(** [IPCServer::onSessionTimeout]: the disconnect is requested on the
    client pointer whatever its socket state. *)
Definition onSessionTimeout (now : Z) (cn : Conn) : Conn :=
  if isSessionExpired now (m_sessionStartTime (srv cn)) && m_currentClient cn then
    mkConn (add_disconnect (sendErrorToClient "Session timeout - please reconnect" (srv cn)))
      (m_currentClient cn) (m_clientConnectionVersion cn)
  else cn.

(** The messages built by the slots connected to the wrapper's signals. *)
Definition showAuthDialogMessage (actionId message iconName cookie : string) : JObject :=
  <["cookie" := JString cookie]> (<["icon_name" := JString iconName]>
    (<["message" := JString message]> (<["action_id" := JString actionId]>
      (<["type" := JString "show_auth_dialog"]> ∅)))).

Definition authorizationResultMessage (authorized : bool) (actionId : string) : JObject :=
  <["action_id" := JString actionId]> (<["authorized" := JBool authorized]>
    (<["type" := JString "authorization_result"]> ∅)).

Definition authorizationErrorMessage (error : string) : JObject :=
  <["error" := JString error]> (<["type" := JString "authorization_error"]> ∅).

Definition passwordRequestMessage (actionId request : string) (echo : bool) (cookie : string)
    : JObject :=
  <["cookie" := JString cookie]> (<["echo" := JBool echo]>
    (<["request" := JString request]> (<["action_id" := JString actionId]>
      (<["type" := JString "password_request"]> ∅)))).

(** [IPCServer::onShowAuthDialog], [onAuthorizationResult],
    [onAuthorizationError] and [onShowPasswordRequest]. *)
Definition onShowAuthDialog (actionId message iconName cookie : string) (st : Server) : Server :=
  sendMessageToClient (showAuthDialogMessage actionId message iconName cookie) st.

Definition onAuthorizationResult (authorized : bool) (actionId : string) (st : Server) : Server :=
  sendMessageToClient (authorizationResultMessage authorized actionId) st.

Definition onAuthorizationError (error : string) (st : Server) : Server :=
  sendMessageToClient (authorizationErrorMessage error) st.

Definition onShowPasswordRequest (actionId request : string) (echo : bool) (cookie : string)
    (st : Server) : Server :=
  sendMessageToClient (passwordRequestMessage actionId request echo cookie) st.

(** A signal of the wrapper reaching one of these slots. *)
Inductive WrapperSignal :=
  | SigShowAuthDialog (actionId message iconName cookie : string)
  | SigAuthorizationResult (authorized : bool) (actionId : string)
  | SigAuthorizationError (error : string)
  | SigShowPasswordRequest (actionId request : string) (echo : bool) (cookie : string).

Definition onSignal (sg : WrapperSignal) (st : Server) : Server :=
  match sg with
  | SigShowAuthDialog a m i c => onShowAuthDialog a m i c st
  | SigAuthorizationResult b a => onAuthorizationResult b a st
  | SigAuthorizationError e => onAuthorizationError e st
  | SigShowPasswordRequest a r e c => onShowPasswordRequest a r e c st
  end.

Definition signalMessage (sg : WrapperSignal) : JObject :=
  match sg with
  | SigShowAuthDialog a m i c => showAuthDialogMessage a m i c
  | SigAuthorizationResult b a => authorizationResultMessage b a
  | SigAuthorizationError e => authorizationErrorMessage e
  | SigShowPasswordRequest a r e c => passwordRequestMessage a r e c
  end.
(** * datasheet-validator: the parser, the rule validator and the DataStore

    A shallow embedding of [types.ts], [validate.ts], [parse.ts] and
    [data-store.ts] of the package validator-mastermind, followed by the
    properties of the specification stated and settled on it.

    Conventions of the embedding.
    - A JavaScript string is the [string] of its UTF-8 bytes, so that
      [TextEncoder().encode(s).length] is [String.length]; the [.length]
      of the source (UTF-16 code units) is [utf16_length].
    - A JavaScript number is [JSNumber]: NaN, the two infinities, or the
      rational a finite double denotes.  The code compares numbers and
      never computes with them; rounding to 53 bits is not modelled, the
      overflow of a numeric literal to Infinity is.
    - A JavaScript object used as a record of own properties is an
      association list in property order ([JSObject]); property names found
      on [Object.prototype] are not given their inherited meaning.
    - Objects whose sharing the code relies on (rows, the rows and columns
      arrays, the metadata) carry the address they were allocated at.  The
      code never writes to such an object after building it, so an address
      and its content stay together.
    - A function that can throw returns a [Result]; code that allocates,
      reads the clock or changes the store runs in the state-and-exception
      monad [M].
    - Built-ins of the JavaScript runtime that the code calls and that are
      not modelled here (regular expressions, date parsing, printing of
      numbers, the clock) are the fields of the class [Runtime]. *)

From Stdlib Require Import String Ascii List ZArith NArith QArith Lia Bool Arith.
From Stdlib Require Import DecimalString DecimalNat Permutation Sorted.
Import ListNotations.

Local Open Scope string_scope.
Local Open Scope nat_scope.

Set Implicit Arguments.
Set Warnings "-register-all".

(* ===================================================================== *)
(** * The JavaScript values the code works on *)
(* ===================================================================== *)

Module JS.

(** ** Strings *)

Definition code (c : ascii) : N := N_of_ascii c.

Definition between (lo hi : N) (c : ascii) : bool :=
  ((lo <=? code c) && (code c <=? hi))%N.

Definition is_digit : ascii -> bool := between 48 57.
Definition is_lower : ascii -> bool := between 97 122.
Definition is_upper : ascii -> bool := between 65 90.

(** [\w] of a regular expression without the [u] and [i] flags. *)
Definition is_word (c : ascii) : bool :=
  is_digit c || is_lower c || is_upper c || (code c =? 95)%N.

Definition digit_val (c : ascii) : N := (code c - 48)%N.

(** The number of UTF-16 code units of a string given by its UTF-8 bytes:
    a continuation byte adds none, the lead byte of a four-byte sequence
    stands for a surrogate pair. *)
Fixpoint utf16_length (s : string) : nat :=
  match s with
  | EmptyString => 0
  | String c r =>
      (if between 128 191 c then 0 else if between 240 255 c then 2 else 1)
      + utf16_length r
  end.
(** * Cadence: signal bus and clocks

    A shallow embedding of [src/bus.ts], [src/clock/test-clock.ts],
    [src/clock/bridge.ts] and the tick-firing core of
    [src/clock/interval.ts], with the properties stated about them.

    Conventions of the embedding.
    - JavaScript numbers that hold milliseconds or counters are integers
      here ([Z] for times and drifts, [nat] for counters).
    - A function value (a handler) is its identity, a [nat]: [indexOf]
      compares handlers with [===].
    - An [async] function is a state transformer returning [Resolved] or
      [Rejected]; mutations made before a rejection stay in the state.
    - Code supplied by the user of the library (handlers, middleware, a
      custom transport, a store) is the environment.  Handlers and store
      methods are functions of the history of observable events; middleware
      and transports are small programs ([Prog]) over the single effect they
      are handed (their [next], their subscriber).  User code does not call
      back into the bus or the clock it is running under. *)

From Stdlib Require Import ZArith QArith Lia Lqa.
From stdpp Require Import ssreflect gmap strings list fin_maps pretty.

Open Scope Z_scope.

(** A thrown value, and the way a call (or an awaited promise) ends. *)
Definition Err := string.

Inductive Result (A : Type) :=
| Resolved (a : A)
| Rejected (e : Err).
Arguments Resolved {A} a.
Arguments Rejected {A} e.

(* ===================================================================== *)
(** * The signal bus ([src/bus.ts])                                        *)
(* ===================================================================== *)

Module Bus.

(** [BaseSignal]: the payload is opaque to the bus. *)
Record Signal := mkSignal {
  sig_type : string;
  sig_ts : Z;
  sig_id : string;
  sig_payload : Z
}.

Definition Handler := nat.

(** What an outside observer can see of one run. *)
Inductive Event :=
| EvSave (s : Signal)                         (* store.save(s) was called *)
| EvTransportEmit (s : Signal)                (* transport.emit(s) was called *)
| EvMarkAcked (id : string)                   (* store.markAcked(id) was called *)
| EvGetUnacked                                (* store.getUnacked() was called *)
| EvHandler (h : Handler) (s : Signal) (r : option Err)
                                              (* h(s) ran; [Some e]: it threw e *)
| EvOnError (s : Signal) (name : string) (e : Err)
                                              (* options.onError(s, name, e) *)
| EvUser (tag : string).                      (* a step of middleware or transport code *)

(** Code that is handed one callback ([next] for a middleware, the
    subscriber for a transport).  [Call k h] is
    [try { await callback(); k } catch (e) { h e }]; the plain
    [await callback(); k] is [Call k Throw]. *)
Inductive Prog :=
| Done
| Throw (e : Err)
| Log (tag : string) (k : Prog)
| Call (k : Prog) (h : Err -> Prog).

Definition Middleware := Signal -> Prog.

Record SignalStore := mkStore {
  save : Signal -> list Event -> option Err;
  markAcked : string -> list Event -> option Err;
  getUnacked : list Event -> Err + list Signal
}.

(** [SignalBusOptions] together with the behaviour of the handlers. *)
Record Options := mkOptions {
  transport : Signal -> Prog;
  store : SignalStore;
  handler_run : Handler -> Signal -> list Event -> option Err
}.

(** [createNoopStore] *)
Definition createNoopStore : SignalStore :=
  {| save := fun _ _ => None;
     markAcked := fun _ _ => None;
     getUnacked := fun _ => inr [] |}.

(** [createMemoryTransport], with the bus as its subscriber:
    [for (const handler of subscribers) await handler(signal)]. *)
Definition createMemoryTransport : Signal -> Prog :=
  fun _ => Call Done Throw.

(** The variables closed over by [createSignalBus].  [typeHandlers] maps a
    type to a reference into [arrays]: the unsubscribe closure of [on]
    keeps the array itself, also after [clear] has emptied the map. *)
Record State := mkState {
  typeHandlers : gmap string nat;
  arrays : list (list Handler);
  anyHandlers : list Handler;
  middlewareStack : list Middleware;
  emittedCount : nat;
  handledCount : nat;
  errorCount : nat;
  processing : nat;
  trace : list Event
}.

Definition M (A : Type) := State -> Result A * State.

Definition ret {A} (a : A) : M A := fun σ => (Resolved a, σ).
Definition raise {A} (e : Err) : M A := fun σ => (Rejected e, σ).
Definition bind {A B} (m : M A) (f : A -> M B) : M B :=
  fun σ => match m σ with
           | (Resolved a, σ') => f a σ'
           | (Rejected e, σ') => (Rejected e, σ')
           end.
Definition seq {A} (m : M unit) (k : M A) : M A := bind m (fun _ => k).

Notation "m >>> k" := (seq m k) (at level 60, right associativity).

Definition modify (f : State -> State) : M unit := fun σ => (Resolved tt, f σ).

Definition set_trace (f : list Event -> list Event) (σ : State) : State :=
  mkState (typeHandlers σ) (arrays σ) (anyHandlers σ) (middlewareStack σ)
          (emittedCount σ) (handledCount σ) (errorCount σ) (processing σ)
          (f (trace σ)).
Definition set_emitted (f : nat -> nat) (σ : State) : State :=
  mkState (typeHandlers σ) (arrays σ) (anyHandlers σ) (middlewareStack σ)
          (f (emittedCount σ)) (handledCount σ) (errorCount σ) (processing σ)
          (trace σ).
Definition set_handled (f : nat -> nat) (σ : State) : State :=
  mkState (typeHandlers σ) (arrays σ) (anyHandlers σ) (middlewareStack σ)
          (emittedCount σ) (f (handledCount σ)) (errorCount σ) (processing σ)
          (trace σ).
Definition set_errors (f : nat -> nat) (σ : State) : State :=
  mkState (typeHandlers σ) (arrays σ) (anyHandlers σ) (middlewareStack σ)
          (emittedCount σ) (handledCount σ) (f (errorCount σ)) (processing σ)
          (trace σ).
Definition set_processing (f : nat -> nat) (σ : State) : State :=
  mkState (typeHandlers σ) (arrays σ) (anyHandlers σ) (middlewareStack σ)
          (emittedCount σ) (handledCount σ) (errorCount σ) (f (processing σ))
          (trace σ).
(** ** The textual check, file by file *)




(** X15: the report of the textual check is its heading, then for each
    listed file in turn an error if it cannot be read, a warning with at
    most three references if it has flagged lines and nothing otherwise,
    then the line [PASS] exactly when the check returns true. A file is
    named in a warning exactly when it has a flagged line, and a clean
    run prints the heading and [PASS] only. *)
Theorem X15_route_report (env : Env) :
  ∃ passed : bool,
    outcome (check_route_definitions env) = Ok passed
    ∧ output (check_route_definitions env)
      = (INFO, "4. Checking Route Definitions..."%string)
          :: (files_to_check ≫= file_lines env)
          ++ (if passed
              then [(PASS, "No mood references found in route files"%string)]
              else [])
    ∧ (passed = true ↔ ∀ f, f ∈ files_to_check → file_clean env f)
    ∧ (∀ f, f ∈ files_to_check →
         ((WARNING, found_refs f)
            ∈ output (check_route_definitions env)
          ↔ ∃ content, env_read env f = Ok content ∧ mood_refs content ≠ []))
    ∧ ((PASS, "No mood references found in route files"%string)
         ∈ output (check_route_definitions env) ↔ passed = true)
    ∧ (passed = true →
         output (check_route_definitions env)
         = [ (INFO, "4. Checking Route Definitions..."%string);
             (PASS, "No mood references found in route files"%string) ]).
Proof.
  destruct (prints_outcome _ _ _ (check_route_definitions_lines env)) as [Ho Hp].
  eexists. split; [exact Ho|]. split; [exact Hp|]. rewrite Hp.
  set (passed := forallb _ files_to_check).
  assert (Hpassed : passed = true ↔ ∀ f, f ∈ files_to_check → file_clean env f).
  { unfold passed. rewrite forallb_forall. split; intros H f Hf.
    - apply file_lines_nil. eapply bool_decide_eq_true_1, H.
      by apply list_elem_of_In.
    - apply bool_decide_eq_true_2, file_lines_nil, H. by apply list_elem_of_In. }
  assert (Hnone : ∀ sev msg, sev ≠ ERROR → sev ≠ WARNING → sev ≠ INFO →
            (sev, msg) ∉ files_to_check ≫= file_lines env).
  { intros sev msg He Hw Hi Hin.
    apply list_elem_of_bind in Hin as (f & Hin & _).
    unfold file_lines in Hin. destruct (env_read env f) as [content|e].
    - destruct (mood_refs content); [by apply elem_of_nil in Hin|].
      apply elem_of_cons in Hin as [[= -> _]|Hin]; [done|].
      by apply list_elem_of_fmap in Hin as (? & [= -> _] & _).
    - by apply list_elem_of_singleton in Hin as [= -> _]. }
  split; [exact Hpassed|]. split; [|split].
  - intros f Hf. rewrite elem_of_cons, elem_of_app, list_elem_of_bind. split.
    + intros [[=]|[(f' & Hin & _)|Hin]].
      * by apply warning_in_file_lines in Hin as [_ ?].
      * destruct passed; [|by apply elem_of_nil in Hin].
        by apply list_elem_of_singleton in Hin.
    + intros Hrefs. right. left. exists f. split; [|done].
      by apply warning_in_file_lines.
  - rewrite elem_of_cons, elem_of_app. split.
    + intros [[=]|[Hin|Hin]]; [by apply Hnone in Hin|].
      destruct passed; [done|by apply elem_of_nil in Hin].
    + intros ->. right. right. by left.
  - intros Htrue.
    assert (Hnil : ∀ files, (∀ f, f ∈ files → file_clean env f) →
              files ≫= file_lines env = []).
    { induction files as [|f files IH]; intros Hclean; [done|].
      rewrite bind_cons.
      rewrite (proj2 (file_lines_nil env f)) by (apply Hclean; by left).
      apply IH. intros f' Hf'. apply Hclean. by right. }
    rewrite Htrue.
    exact (f_equal (λ l, _ :: l ++ _)
             (Hnil files_to_check (proj1 Hpassed Htrue))).
Qed.

Lemma X15_route_report_witness :
  (WARNING, "Found mood references in app/routes/asrRoutes.py:"%string)
    ∈ output (check_route_definitions env_quoted)
  ∧ output (check_route_definitions env_clean)
    = [ (INFO, "4. Checking Route Definitions..."%string);
        (PASS, "No mood references found in route files"%string) ].
Proof.
  split.
  - destruct (X15_route_report env_quoted) as (p & _ & _ & _ & Hw & _).
    apply (Hw "app/routes/asrRoutes.py"%string).
    + apply (bool_decide_unpack _). vm_compute. exact I.
    + eexists. split; [reflexivity|]. vm_compute. discriminate.
  - destruct (X15_route_report env_clean) as (p & Ho & _ & _ & _ & _ & Hc).
    apply Hc. vm_compute in Ho. by injection Ho as <-.
Defined.

End VerifyMore.

(* ===================================================================== *)
(** * Further properties of the text operations of the audit             *)
(* ===================================================================== *)

Module TextMore.
Import Py Verify VerifySpec MoreSpec TextualProofs.

(** ** Stripping *)

Lemma lstrip_split (s : string) :
  ∃ pre, s = pre +:+ lstrip s ∧ all_space pre.
Proof.
  induction s as [|c s (pre & Hs & Hpre)]; [by exists EmptyString|].
  cbn [lstrip]. destruct (is_space c) eqn:Hc.
  - exists (String c pre). rewrite append_cons, <- Hs. done.
  - by exists EmptyString.
Qed.

Lemma lstrip_first (s : string) (c : ascii) :
  first_char (lstrip s) = Some c → is_space c = false.
Proof.
  induction s as [|d s IH]; [done|]. cbn [lstrip].
  destruct (is_space d) eqn:Hd; [done|]. by intros [= <-].
Qed.

Lemma lstrip_id (s : string) :
  (∀ c, first_char s = Some c → is_space c = false) → lstrip s = s.
Proof.
  destruct s as [|c s]; [done|]. intros H. cbn. by rewrite (H c).
Qed.

Lemma all_space_lstrip (pre s : string) :
  all_space pre → lstrip (pre +:+ s) = lstrip s.
Proof.
  induction pre as [|c pre IH]; [done|]. intros [Hc Hpre].
  rewrite append_cons. cbn [lstrip]. rewrite Hc. by apply IH.
Qed.

Lemma rstrip_cons (c : ascii) (s : string) :
  rstrip (String c s)
  = match rstrip s with
    | EmptyString => if is_space c then EmptyString else String c EmptyString
    | t => String c t
    end.
Proof. reflexivity. Qed.

Lemma rstrip_split (s : string) :
  ∃ post, s = rstrip s +:+ post ∧ all_space post.
Proof.
  induction s as [|c s (post & Hs & Hpost)]; [by exists EmptyString|].
  rewrite rstrip_cons. destruct (rstrip s) as [|d t] eqn:Hr.
  - destruct (is_space c) eqn:Hc.
    + exists (String c post). rewrite append_nil_l in *. subst s.
      split; [done|]. by split.
    + exists post. rewrite append_cons, append_nil_l.
      rewrite append_nil_l in Hs. by subst s.
  - exists post. rewrite append_cons. by rewrite <- Hs.
Qed.

Lemma rstrip_last (s : string) (c : ascii) :
  last_char (rstrip s) = Some c → is_space c = false.
Proof.
  induction s as [|d s IH]; [done|]. rewrite rstrip_cons.
  destruct (rstrip s) as [|e t] eqn:Hr.
  - destruct (is_space d) eqn:Hd; [done|]. by intros [= <-].
  - intros H. apply IH. exact H.
Qed.

Lemma rstrip_first (s : string) (c : ascii) :
  first_char (rstrip s) = Some c ↔ first_char s = Some c ∧ rstrip s ≠ EmptyString.
Proof.
  destruct s as [|d s]; [naive_solver|]. rewrite rstrip_cons.
  destruct (rstrip s) as [|e t].
  - destruct (is_space d); cbn; naive_solver.
  - cbn. naive_solver.
Qed.

Lemma rstrip_nonblank (c : ascii) (s : string) :
  is_space c = false → rstrip (String c s) ≠ EmptyString.
Proof.
  intros Hc. rewrite rstrip_cons. rewrite Hc. by destruct (rstrip s).
Qed.

Lemma rstrip_id (s : string) :
  (∀ c, last_char s = Some c → is_space c = false) → rstrip s = s.
Proof.
  induction s as [|d s IH]; [done|]. intros H. rewrite rstrip_cons.
  destruct s as [|e s].
  - cbn. by rewrite (H d).
  - rewrite IH by (intros c Hc; by apply H). done.
Qed.

(** X16: a line counts as a comment exactly when its first character
    that is not white space is [#]. So a commented line is never
    flagged, however it is indented, and a line that has code before a
    trailing comment is flagged when the quoted token stands anywhere in
    it, the comment included. *)
Theorem X16_comment_by_first_character :
  (∀ line,
     comment_line line ↔ ∃ rest, lstrip line = String "#" rest)
  ∧ (∀ indent rest,
       all_space indent → flags_line (indent +:+ String "#" rest) = false)
  ∧ (∀ code c rest tail,
       lstrip code = String c rest → c ≠ "#"%char →
       quoted_token (code +:+ tail) →
       flags_line (code +:+ tail) = true).
Proof.
  assert (Hcomment : ∀ line,
            comment_line line ↔ ∃ rest, lstrip line = String "#" rest).
  { intros line. unfold comment_line, startswith, strip.
    rewrite prefix_spec. split.
    - intros [rest Hrest].
      assert (Hf : first_char (rstrip (lstrip line)) = Some "#"%char)
        by (by rewrite Hrest).
      apply rstrip_first in Hf as [Hf _].
      destruct (lstrip line) as [|c t]; [done|].
      injection Hf as ->. by exists t.
    - intros [rest Hrest]. rewrite Hrest.
      assert (Hf : first_char (rstrip (String "#" rest)) = Some "#"%char).
      { apply rstrip_first. split; [done|]. by apply rstrip_nonblank. }
      destruct (rstrip (String "#" rest)) as [|c t]; [done|].
      injection Hf as ->. by exists t. }
  split; [exact Hcomment|]. split.
  - intros indent rest Hindent.
    destruct (flags_line _) eqn:Hflag; [|done].
    apply flags_line_spec in Hflag as [_ Hnc]. exfalso. apply Hnc.
    apply Hcomment. exists rest. by rewrite all_space_lstrip.
  - intros code c rest tail Hcode Hc Hq. apply flags_line_spec.
    split; [done|]. intros (rest' & Hrest')%Hcomment.
    destruct (lstrip_split code) as (pre & Hpre & Hsp).
    rewrite Hpre, append_assoc, all_space_lstrip in Hrest' by done.
    rewrite Hcode, append_cons in Hrest'. cbn [lstrip] in Hrest'.
    assert (Hns : is_space c = false)
      by (apply (lstrip_first code); by rewrite Hcode).
    rewrite Hns in Hrest'. by injection Hrest' as ? _.
Qed.

Lemma X16_comment_by_first_character_witness :
  flags_line "    # old: data['mood']" = false
  ∧ flags_line "x = 1  # was data['mood']" = true.
Proof.
  split.
  - apply (proj1 (proj2 X16_comment_by_first_character) "    "%string
             " old: data['mood']"%string).
    vm_compute. tauto.
  - apply (proj2 (proj2 X16_comment_by_first_character)
             "x = 1"%string "x"%char " = 1"%string "  # was data['mood']"%string).
    + reflexivity.
    + discriminate.
    + right. apply contains_spec. reflexivity.
Defined.

(** X17: stripping removes white space at both ends and nothing else:
    the text is some white space, the stripped text, and some white
    space; the stripped text neither starts nor ends with white space;
    stripping twice is stripping once, and a text with no white space at
    its ends is left as it is. *)
Theorem X17_strip_both_ends (s : string) :
  (∃ pre post, s = pre +:+ strip s +:+ post ∧ all_space pre ∧ all_space post)
  ∧ trimmed (strip s)
  ∧ strip (strip s) = strip s
  ∧ (trimmed s → strip s = s).
Proof.
  assert (Htrim : trimmed (strip s)).
  { unfold strip. split.
    - intros c [Hf _]%rstrip_first. by apply (lstrip_first s).
    - apply rstrip_last. }
  assert (Hid : ∀ t, trimmed t → strip t = t).
  { intros t [Hf Hl]. unfold strip. rewrite (lstrip_id t Hf). by apply rstrip_id. }
  split; [|split; [done|split; [by apply Hid|apply Hid]]].
  destruct (lstrip_split s) as (pre & Hs & Hpre).
  destruct (rstrip_split (lstrip s)) as (post & Hl & Hpost).
  exists pre, post. split; [|done]. unfold strip. by rewrite <- Hl.
Qed.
********
◆ EXERCISE REQUIREMENTS:
Check each line of the data above for the word "SignalStore" and copy the ones where it is found.

◆ OUTPUT:
Record SignalStore := mkStore {
  store : SignalStore;
Definition createNoopStore : SignalStore :=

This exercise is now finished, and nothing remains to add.